[Saved entries]
****************************************
Definition fork (st : InMemorySessionStorage) (m : SessionMetadata) (options : ForkOptions)
    : result session_error InMemorySessionStorage :=
  ms ← createForkMutations (state st) options;
  s ← applyMutations (state (new_Storage m)) ms;
  Ok ((new_Storage m) <| state := s |>).

Definition createLane (st : InMemorySessionStorage) (lane : jsstring) (at_ : option jsstring)
    : result session_error InMemorySessionStorage :=
  _ ← validateNewLane (state st) lane;
  _ ← validateTarget (state st) at_;
  mutate st (MutLane (nextSequence (state st)) lane at_).

Definition moveLane (st : InMemorySessionStorage) (lane : jsstring) (to : option jsstring)
    : result session_error InMemorySessionStorage :=
  _ ← requireLane (state st) lane;
  _ ← validateTarget (state st) to;
  mutate st (MutLane (nextSequence (state st)) lane to).

Definition appendEntry (st : InMemorySessionStorage) (now : Z) (newEntry : ProvisionedEntry) (lane : jsstring)
    : result session_error (Entry * InMemorySessionStorage) :=
  parentId ← requireLane (state st) lane;
  _ ← validateUnusedId (state st) (p_id newEntry);
  let entry := provision newEntry parentId (nextSequence (state st)) now in
  st' ← mutate st (MutEntry (Some lane) entry);
  Ok (entry, st').

Definition is_started_body (b : RecordBody) : bool :=
  match b with ROperationStarted _ _ => true | _ => false end.

Definition appendRecord (st : InMemorySessionStorage) (now : Z) (newRecord : NewRecord)
    : result session_error (LaneRecord * InMemorySessionStorage) :=
  _ ← requireLane (state st) (nr_lane newRecord);
  _ ← validateUnusedId (state st) (nr_id newRecord);
  open ← findOpenOperations (state st) (nr_lane newRecord) (Some (of_Z 1));
  _ ← match head open with
      | Some current =>
          if is_started_body (nr_body newRecord) then Err (OperationOpen (nr_lane newRecord) (record_id current))
          else Ok ()
      | None => Ok ()
      end;
  let record := provision_record newRecord (nextSequence (state st)) now in
  st' ← mutate st (MutRecord record);
  Ok (record, st').

Definition setName (st : InMemorySessionStorage) (n : option jsstring) : result session_error InMemorySessionStorage :=
  mutate st (MutName (nextSequence (state st)) n).

Definition setLabel (st : InMemorySessionStorage) (id : jsstring) (label : option jsstring)
    : result session_error InMemorySessionStorage :=
  _ ← validateTarget (state st) (Some id);
  mutate st (MutLabel (nextSequence (state st)) id label).

#[export] Instance in_memory : SessionStorage InMemorySessionStorage := {|
  abs := state; st_metadata := metadata; st_createLane := createLane; st_moveLane := moveLane;
  st_appendEntry := appendEntry; st_appendRecord := appendRecord; st_setName := setName; st_setLabel := setLabel |}.

(** ** The repository

    The repository's map and the open sessions share the storage objects, so the
    map holds addresses into a store. *)

Record InMemorySessionRepo := MkRepo { store : list InMemorySessionStorage; sessions : jsmap jsstring nat }.

#[export] Instance InMemorySessionRepo_eta : Eta InMemorySessionRepo := λ r, MkRepo (store r) (sessions r).

Definition new_Repo : InMemorySessionRepo := MkRepo [] [].

(** [options.id ?? uuidv7()]. *)
Definition chosen_id (options : SessionCreateOptions) (uuid : jsstring) : jsstring := default uuid (create_id options).

(** Allocates a storage and registers it under its id. *)
Definition register (repo : InMemorySessionRepo) (id : jsstring) (storage : InMemorySessionStorage)
    : nat * InMemorySessionRepo :=
  (length (store repo), MkRepo (store repo ++ [storage]) (map_set (sessions repo) id (length (store repo)))).

Definition repo_create (repo : InMemorySessionRepo) (options : SessionCreateOptions) (uuid : jsstring) (now : Z)
    : result session_error (nat * InMemorySessionRepo) :=
  let id := chosen_id options uuid in
  if map_has (sessions repo) id then Err (SessionExists id) else
  Ok (register repo id (new_Storage (MkMetadata id now (create_parentSessionId options)))).

Definition requireStorage (repo : InMemorySessionRepo) (id : jsstring) : result session_error nat :=
  match map_get (sessions repo) id with Some address => Ok address | None => Err (SessionNotFound id) end.

Definition repo_open (repo : InMemorySessionRepo) (m : SessionMetadata) : result session_error nat :=
  requireStorage repo (meta_id m).

Definition repo_list (repo : InMemorySessionRepo) : list SessionMetadata :=
  omap (λ address, metadata <$> store repo !! address) (map_values (sessions repo)).

Definition repo_delete (repo : InMemorySessionRepo) (m : SessionMetadata) : InMemorySessionRepo :=
  repo <| sessions := map_delete (sessions repo) (meta_id m) |>.

Definition repo_fork (repo : InMemorySessionRepo) (source : SessionMetadata) (fork_options : ForkOptions)
    (options : SessionCreateOptions) (uuid : jsstring) (now : Z)
    : result session_error (nat * InMemorySessionRepo) :=
  address ← requireStorage repo (meta_id source);
  let id := chosen_id options uuid in
  if map_has (sessions repo) id then Err (SessionExists id) else
  match store repo !! address with
  | Some sourceStorage =>
      storage ← fork sourceStorage
        (MkMetadata id now (Some (default (meta_id source) (create_parentSessionId options)))) fork_options;
      Ok (register repo id storage)
  | None => Err (SessionNotFound (meta_id source))
  end.

(** ** What the operations come to

    Every operation checks what the caller asks for, and performs exactly one mutation
    or changes nothing. *)

Inductive storage_op :=
| SCreateLane (lane : jsstring) (at_ : option jsstring)
| SMoveLane (lane : jsstring) (to : option jsstring)
| SAppendEntry (now : Z) (entry : ProvisionedEntry) (lane : jsstring)
| SAppendRecord (now : Z) (record : NewRecord)
| SSetName (n : option jsstring)
| SSetLabel (id : jsstring) (label : option jsstring).

(** The operations of any storage, without what the caller is given. *)
Definition class_op `{SessionStorage St} (st : St) (op : storage_op) : result session_error St :=
  match op with
  | SCreateLane lane at_ => st_createLane st lane at_
  | SMoveLane lane to => st_moveLane st lane to
  | SAppendEntry now entry lane => snd <$> st_appendEntry st now entry lane
  | SAppendRecord now record => snd <$> st_appendRecord st now record
  | SSetName n => st_setName st n
  | SSetLabel id label => st_setLabel st id label
  end.

(** The mutation an operation performs on a state, or its refusal. *)
Definition planned (s : SessionState) (op : storage_op) : result session_error SessionMutation :=
  match op with
  | SCreateLane lane at_ =>
      _ ← validateNewLane s lane; _ ← validateTarget s at_; Ok (MutLane (nextSequence s) lane at_)
  | SMoveLane lane to =>
      _ ← requireLane s lane; _ ← validateTarget s to; Ok (MutLane (nextSequence s) lane to)
  | SAppendEntry now entry lane =>
      parentId ← requireLane s lane;
      _ ← validateUnusedId s (p_id entry);
      Ok (MutEntry (Some lane) (provision entry parentId (nextSequence s) now))
  | SAppendRecord now record =>
      _ ← requireLane s (nr_lane record);
      _ ← validateUnusedId s (nr_id record);
      open ← findOpenOperations s (nr_lane record) (Some (of_Z 1));
      _ ← match head open with
          | Some current =>
              if is_started_body (nr_body record) then Err (OperationOpen (nr_lane record) (record_id current)) else Ok ()
          | None => Ok ()
          end;
      Ok (MutRecord (provision_record record (nextSequence s) now))
  | SSetName n => Ok (MutName (nextSequence s) n)
  | SSetLabel id label => _ ← validateTarget s (Some id); Ok (MutLabel (nextSequence s) id label)
  end.

(** Runs the checks one after the other. *)
Ltac run_check :=
  match goal with
  | |- context [match ?r with Some _ => _ | None => _ end] => destruct r; cbn beta iota
  | |- context [if is_started_body ?b then _ else _] => destruct (is_started_body b); cbn beta iota
  | |- context [match ?r with Ok _ => _ | Err _ => _ end] =>
      lazymatch r with
      | context [match _ with _ => _ end] => fail
      | mutate _ _ => fail
      | _ => destruct r; cbn beta iota; try reflexivity
      end
  end.

Lemma memory_op_planned (st : InMemorySessionStorage) op :
  class_op st op = (m ← planned (state st) op; mutate st m).
Proof.
  destruct op; cbn [class_op st_createLane st_moveLane st_appendEntry st_appendRecord st_setName st_setLabel in_memory planned];
    unfold createLane, moveLane, appendEntry, appendRecord, setName, setLabel, mbind, fmap, result_bind, result_fmap.
  all: repeat run_check; try reflexivity.
  all: destruct (mutate _ _); reflexivity.
Qed.

(** *** When the operations are refused *)

(** At most one open operation on a lane. *)
Definition one_open (s : SessionState) : Prop := ∀ lane, (length (open_spec lane (records s)) ≤ 1)%nat.

Definition storage_inv (s : SessionState) : Prop := state_inv s ∧ one_open s.

Lemma applied_one_open s m :
  one_open s → (∀ r, m = MutRecord r → is_started r = true → open_spec (record_lane r) (records s) = []) →
  one_open (applied s m).
Proof.
  intros Hone Hm lane. rewrite applied_records. destruct m as [| r | | |]; try apply Hone.
  apply open_spec_length_snoc; [|apply Hone]. intros Hst <-. by apply Hm.
Qed.

Lemma mutate_acceptable st m : acceptable (state st) m → mutate st m = Ok (st <| state := applied (state st) m |>).
Proof. intros Hm. unfold mutate. by rewrite applyMutation_accept. Qed.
****************************************
- _DIRECTIONS FOR THIS TASK_: Copy, from the lines above, each one that holds "requireStorage".

- _RESPONSE_:
Definition requireStorage (repo : InMemorySessionRepo) (id : jsstring) : result session_error nat :=
  requireStorage repo (meta_id m).
  address ← requireStorage repo (meta_id source);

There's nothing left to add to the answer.